TASK DETAILS:
The material must be copied out exactly, line for line.

DATA TO EXAMINE:
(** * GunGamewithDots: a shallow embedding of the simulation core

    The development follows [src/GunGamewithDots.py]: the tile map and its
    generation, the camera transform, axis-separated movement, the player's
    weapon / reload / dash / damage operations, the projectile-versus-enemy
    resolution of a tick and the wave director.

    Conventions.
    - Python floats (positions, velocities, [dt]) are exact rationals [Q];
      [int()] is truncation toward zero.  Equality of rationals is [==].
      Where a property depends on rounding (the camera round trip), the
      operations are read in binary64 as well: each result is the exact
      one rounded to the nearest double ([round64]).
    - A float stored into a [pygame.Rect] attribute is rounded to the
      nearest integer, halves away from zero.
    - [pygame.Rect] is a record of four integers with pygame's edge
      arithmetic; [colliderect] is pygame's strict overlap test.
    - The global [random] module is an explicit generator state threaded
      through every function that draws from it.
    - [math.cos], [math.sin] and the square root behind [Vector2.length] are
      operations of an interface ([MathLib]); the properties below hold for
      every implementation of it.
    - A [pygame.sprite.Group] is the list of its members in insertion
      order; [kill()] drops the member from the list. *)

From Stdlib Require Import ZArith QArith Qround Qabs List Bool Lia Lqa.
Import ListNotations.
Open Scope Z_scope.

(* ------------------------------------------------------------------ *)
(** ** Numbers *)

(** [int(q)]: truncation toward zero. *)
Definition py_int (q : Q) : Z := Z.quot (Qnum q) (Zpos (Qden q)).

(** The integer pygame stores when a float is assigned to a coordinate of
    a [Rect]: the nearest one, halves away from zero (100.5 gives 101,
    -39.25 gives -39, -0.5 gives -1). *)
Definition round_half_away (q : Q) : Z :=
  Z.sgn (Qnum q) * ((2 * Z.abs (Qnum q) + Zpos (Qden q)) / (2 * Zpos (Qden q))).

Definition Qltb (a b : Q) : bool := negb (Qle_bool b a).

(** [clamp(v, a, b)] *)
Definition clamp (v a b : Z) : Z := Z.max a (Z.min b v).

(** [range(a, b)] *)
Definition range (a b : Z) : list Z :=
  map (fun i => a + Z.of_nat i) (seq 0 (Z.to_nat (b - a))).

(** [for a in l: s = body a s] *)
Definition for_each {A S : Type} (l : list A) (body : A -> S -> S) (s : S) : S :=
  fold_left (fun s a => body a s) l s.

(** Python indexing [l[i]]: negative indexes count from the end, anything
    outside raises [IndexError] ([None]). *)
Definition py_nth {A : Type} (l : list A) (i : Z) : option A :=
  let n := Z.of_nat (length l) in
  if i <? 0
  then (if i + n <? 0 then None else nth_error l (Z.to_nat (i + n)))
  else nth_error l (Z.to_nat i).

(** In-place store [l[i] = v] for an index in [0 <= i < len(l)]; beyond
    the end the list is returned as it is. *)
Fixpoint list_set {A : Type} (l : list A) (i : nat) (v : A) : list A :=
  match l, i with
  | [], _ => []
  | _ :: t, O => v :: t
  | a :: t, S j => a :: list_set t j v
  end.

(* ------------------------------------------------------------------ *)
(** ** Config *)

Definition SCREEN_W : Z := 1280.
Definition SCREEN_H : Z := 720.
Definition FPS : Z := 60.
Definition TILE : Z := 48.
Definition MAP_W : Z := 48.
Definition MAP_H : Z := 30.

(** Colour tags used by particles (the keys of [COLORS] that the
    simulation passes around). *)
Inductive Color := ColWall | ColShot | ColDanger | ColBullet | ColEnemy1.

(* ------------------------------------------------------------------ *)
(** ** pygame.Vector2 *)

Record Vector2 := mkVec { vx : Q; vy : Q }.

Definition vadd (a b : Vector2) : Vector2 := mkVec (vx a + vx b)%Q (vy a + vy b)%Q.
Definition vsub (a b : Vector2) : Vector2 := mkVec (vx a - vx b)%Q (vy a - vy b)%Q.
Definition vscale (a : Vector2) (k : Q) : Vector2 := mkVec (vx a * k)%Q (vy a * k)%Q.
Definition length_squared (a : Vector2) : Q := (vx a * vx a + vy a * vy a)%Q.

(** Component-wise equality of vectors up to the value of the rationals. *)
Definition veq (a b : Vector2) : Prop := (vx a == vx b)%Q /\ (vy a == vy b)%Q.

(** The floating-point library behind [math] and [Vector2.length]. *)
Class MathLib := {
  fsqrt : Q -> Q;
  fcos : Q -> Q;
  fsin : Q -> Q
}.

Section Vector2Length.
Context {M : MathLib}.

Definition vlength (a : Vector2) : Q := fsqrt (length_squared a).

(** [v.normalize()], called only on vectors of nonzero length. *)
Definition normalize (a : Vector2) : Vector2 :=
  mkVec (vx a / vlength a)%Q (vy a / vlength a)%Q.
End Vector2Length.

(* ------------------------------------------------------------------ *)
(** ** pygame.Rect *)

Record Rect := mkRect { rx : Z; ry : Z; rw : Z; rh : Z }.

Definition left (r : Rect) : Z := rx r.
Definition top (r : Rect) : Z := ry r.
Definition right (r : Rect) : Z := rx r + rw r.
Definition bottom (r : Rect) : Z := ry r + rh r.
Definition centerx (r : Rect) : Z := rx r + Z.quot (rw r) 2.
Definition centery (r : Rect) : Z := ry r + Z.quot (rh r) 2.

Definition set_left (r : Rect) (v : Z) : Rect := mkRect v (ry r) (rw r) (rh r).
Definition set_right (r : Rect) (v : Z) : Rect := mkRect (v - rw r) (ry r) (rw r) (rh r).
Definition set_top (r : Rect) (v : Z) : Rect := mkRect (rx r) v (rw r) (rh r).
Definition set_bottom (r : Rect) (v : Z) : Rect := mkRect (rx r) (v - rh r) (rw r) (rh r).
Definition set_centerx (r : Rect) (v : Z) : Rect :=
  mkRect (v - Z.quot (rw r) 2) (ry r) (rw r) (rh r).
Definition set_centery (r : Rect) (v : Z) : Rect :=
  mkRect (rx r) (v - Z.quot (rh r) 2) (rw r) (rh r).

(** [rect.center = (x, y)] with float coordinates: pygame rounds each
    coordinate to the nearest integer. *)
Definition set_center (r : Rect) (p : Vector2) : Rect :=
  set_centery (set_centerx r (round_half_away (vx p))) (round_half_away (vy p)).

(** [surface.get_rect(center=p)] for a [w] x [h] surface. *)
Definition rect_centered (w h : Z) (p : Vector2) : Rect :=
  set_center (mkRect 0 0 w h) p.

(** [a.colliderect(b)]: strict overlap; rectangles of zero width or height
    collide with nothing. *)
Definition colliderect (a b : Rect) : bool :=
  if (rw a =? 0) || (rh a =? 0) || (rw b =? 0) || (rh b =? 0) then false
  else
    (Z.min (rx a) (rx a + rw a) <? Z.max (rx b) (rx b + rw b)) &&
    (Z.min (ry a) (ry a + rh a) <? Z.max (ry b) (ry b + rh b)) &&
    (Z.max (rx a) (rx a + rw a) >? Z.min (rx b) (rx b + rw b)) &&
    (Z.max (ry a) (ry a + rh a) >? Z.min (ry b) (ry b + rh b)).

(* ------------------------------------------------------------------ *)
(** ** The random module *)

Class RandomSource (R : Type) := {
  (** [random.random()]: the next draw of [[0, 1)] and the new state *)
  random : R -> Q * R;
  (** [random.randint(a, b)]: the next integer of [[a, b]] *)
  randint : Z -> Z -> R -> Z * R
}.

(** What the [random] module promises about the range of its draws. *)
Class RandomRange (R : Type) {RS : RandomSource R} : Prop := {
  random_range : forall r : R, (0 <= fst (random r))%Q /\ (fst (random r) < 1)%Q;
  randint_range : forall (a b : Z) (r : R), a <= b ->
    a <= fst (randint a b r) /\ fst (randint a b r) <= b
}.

REPLY:
(** * GunGamewithDots: a shallow embedding of the simulation core

    The development follows [src/GunGamewithDots.py]: the tile map and its
    generation, the camera transform, axis-separated movement, the player's
    weapon / reload / dash / damage operations, the projectile-versus-enemy
    resolution of a tick and the wave director.

    Conventions.
    - Python floats (positions, velocities, [dt]) are exact rationals [Q];
      [int()] is truncation toward zero.  Equality of rationals is [==].
      Where a property depends on rounding (the camera round trip), the
      operations are read in binary64 as well: each result is the exact
      one rounded to the nearest double ([round64]).
    - A float stored into a [pygame.Rect] attribute is rounded to the
      nearest integer, halves away from zero.
    - [pygame.Rect] is a record of four integers with pygame's edge
      arithmetic; [colliderect] is pygame's strict overlap test.
    - The global [random] module is an explicit generator state threaded
      through every function that draws from it.
    - [math.cos], [math.sin] and the square root behind [Vector2.length] are
      operations of an interface ([MathLib]); the properties below hold for
      every implementation of it.
    - A [pygame.sprite.Group] is the list of its members in insertion
      order; [kill()] drops the member from the list. *)

From Stdlib Require Import ZArith QArith Qround Qabs List Bool Lia Lqa.
Import ListNotations.
Open Scope Z_scope.

(* ------------------------------------------------------------------ *)
(** ** Numbers *)

(** [int(q)]: truncation toward zero. *)
Definition py_int (q : Q) : Z := Z.quot (Qnum q) (Zpos (Qden q)).

(** The integer pygame stores when a float is assigned to a coordinate of
    a [Rect]: the nearest one, halves away from zero (100.5 gives 101,
    -39.25 gives -39, -0.5 gives -1). *)
Definition round_half_away (q : Q) : Z :=
  Z.sgn (Qnum q) * ((2 * Z.abs (Qnum q) + Zpos (Qden q)) / (2 * Zpos (Qden q))).

Definition Qltb (a b : Q) : bool := negb (Qle_bool b a).

(** [clamp(v, a, b)] *)
Definition clamp (v a b : Z) : Z := Z.max a (Z.min b v).

(** [range(a, b)] *)
Definition range (a b : Z) : list Z :=
  map (fun i => a + Z.of_nat i) (seq 0 (Z.to_nat (b - a))).

(** [for a in l: s = body a s] *)
Definition for_each {A S : Type} (l : list A) (body : A -> S -> S) (s : S) : S :=
  fold_left (fun s a => body a s) l s.

(** Python indexing [l[i]]: negative indexes count from the end, anything
    outside raises [IndexError] ([None]). *)
Definition py_nth {A : Type} (l : list A) (i : Z) : option A :=
  let n := Z.of_nat (length l) in
  if i <? 0
  then (if i + n <? 0 then None else nth_error l (Z.to_nat (i + n)))
  else nth_error l (Z.to_nat i).

(** In-place store [l[i] = v] for an index in [0 <= i < len(l)]; beyond
    the end the list is returned as it is. *)
Fixpoint list_set {A : Type} (l : list A) (i : nat) (v : A) : list A :=
  match l, i with
  | [], _ => []
  | _ :: t, O => v :: t
  | a :: t, S j => a :: list_set t j v
  end.

(* ------------------------------------------------------------------ *)
(** ** Config *)

Definition SCREEN_W : Z := 1280.
Definition SCREEN_H : Z := 720.
Definition FPS : Z := 60.
Definition TILE : Z := 48.
Definition MAP_W : Z := 48.
Definition MAP_H : Z := 30.

(** Colour tags used by particles (the keys of [COLORS] that the
    simulation passes around). *)
Inductive Color := ColWall | ColShot | ColDanger | ColBullet | ColEnemy1.

(* ------------------------------------------------------------------ *)
(** ** pygame.Vector2 *)

Record Vector2 := mkVec { vx : Q; vy : Q }.

Definition vadd (a b : Vector2) : Vector2 := mkVec (vx a + vx b)%Q (vy a + vy b)%Q.
Definition vsub (a b : Vector2) : Vector2 := mkVec (vx a - vx b)%Q (vy a - vy b)%Q.
Definition vscale (a : Vector2) (k : Q) : Vector2 := mkVec (vx a * k)%Q (vy a * k)%Q.
Definition length_squared (a : Vector2) : Q := (vx a * vx a + vy a * vy a)%Q.

(** Component-wise equality of vectors up to the value of the rationals. *)
Definition veq (a b : Vector2) : Prop := (vx a == vx b)%Q /\ (vy a == vy b)%Q.

(** The floating-point library behind [math] and [Vector2.length]. *)
Class MathLib := {
  fsqrt : Q -> Q;
  fcos : Q -> Q;
  fsin : Q -> Q
}.

Section Vector2Length.
Context {M : MathLib}.

Definition vlength (a : Vector2) : Q := fsqrt (length_squared a).

(** [v.normalize()], called only on vectors of nonzero length. *)
Definition normalize (a : Vector2) : Vector2 :=
  mkVec (vx a / vlength a)%Q (vy a / vlength a)%Q.
End Vector2Length.

(* ------------------------------------------------------------------ *)
(** ** pygame.Rect *)

Record Rect := mkRect { rx : Z; ry : Z; rw : Z; rh : Z }.

Definition left (r : Rect) : Z := rx r.
Definition top (r : Rect) : Z := ry r.
Definition right (r : Rect) : Z := rx r + rw r.
Definition bottom (r : Rect) : Z := ry r + rh r.
Definition centerx (r : Rect) : Z := rx r + Z.quot (rw r) 2.
Definition centery (r : Rect) : Z := ry r + Z.quot (rh r) 2.

Definition set_left (r : Rect) (v : Z) : Rect := mkRect v (ry r) (rw r) (rh r).
Definition set_right (r : Rect) (v : Z) : Rect := mkRect (v - rw r) (ry r) (rw r) (rh r).
Definition set_top (r : Rect) (v : Z) : Rect := mkRect (rx r) v (rw r) (rh r).
Definition set_bottom (r : Rect) (v : Z) : Rect := mkRect (rx r) (v - rh r) (rw r) (rh r).
Definition set_centerx (r : Rect) (v : Z) : Rect :=
  mkRect (v - Z.quot (rw r) 2) (ry r) (rw r) (rh r).
Definition set_centery (r : Rect) (v : Z) : Rect :=
  mkRect (rx r) (v - Z.quot (rh r) 2) (rw r) (rh r).

(** [rect.center = (x, y)] with float coordinates: pygame rounds each
    coordinate to the nearest integer. *)
Definition set_center (r : Rect) (p : Vector2) : Rect :=
  set_centery (set_centerx r (round_half_away (vx p))) (round_half_away (vy p)).

(** [surface.get_rect(center=p)] for a [w] x [h] surface. *)
Definition rect_centered (w h : Z) (p : Vector2) : Rect :=
  set_center (mkRect 0 0 w h) p.

(** [a.colliderect(b)]: strict overlap; rectangles of zero width or height
    collide with nothing. *)
Definition colliderect (a b : Rect) : bool :=
  if (rw a =? 0) || (rh a =? 0) || (rw b =? 0) || (rh b =? 0) then false
  else
    (Z.min (rx a) (rx a + rw a) <? Z.max (rx b) (rx b + rw b)) &&
    (Z.min (ry a) (ry a + rh a) <? Z.max (ry b) (ry b + rh b)) &&
    (Z.max (rx a) (rx a + rw a) >? Z.min (rx b) (rx b + rw b)) &&
    (Z.max (ry a) (ry a + rh a) >? Z.min (ry b) (ry b + rh b)).

(* ------------------------------------------------------------------ *)
(** ** The random module *)

Class RandomSource (R : Type) := {
  (** [random.random()]: the next draw of [[0, 1)] and the new state *)
  random : R -> Q * R;
  (** [random.randint(a, b)]: the next integer of [[a, b]] *)
  randint : Z -> Z -> R -> Z * R
}.

(** What the [random] module promises about the range of its draws. *)
Class RandomRange (R : Type) {RS : RandomSource R} : Prop := {
  random_range : forall r : R, (0 <= fst (random r))%Q /\ (fst (random r) < 1)%Q;
  randint_range : forall (a b : Z) (r : R), a <= b ->
    a <= fst (randint a b r) /\ fst (randint a b r) <= b
}.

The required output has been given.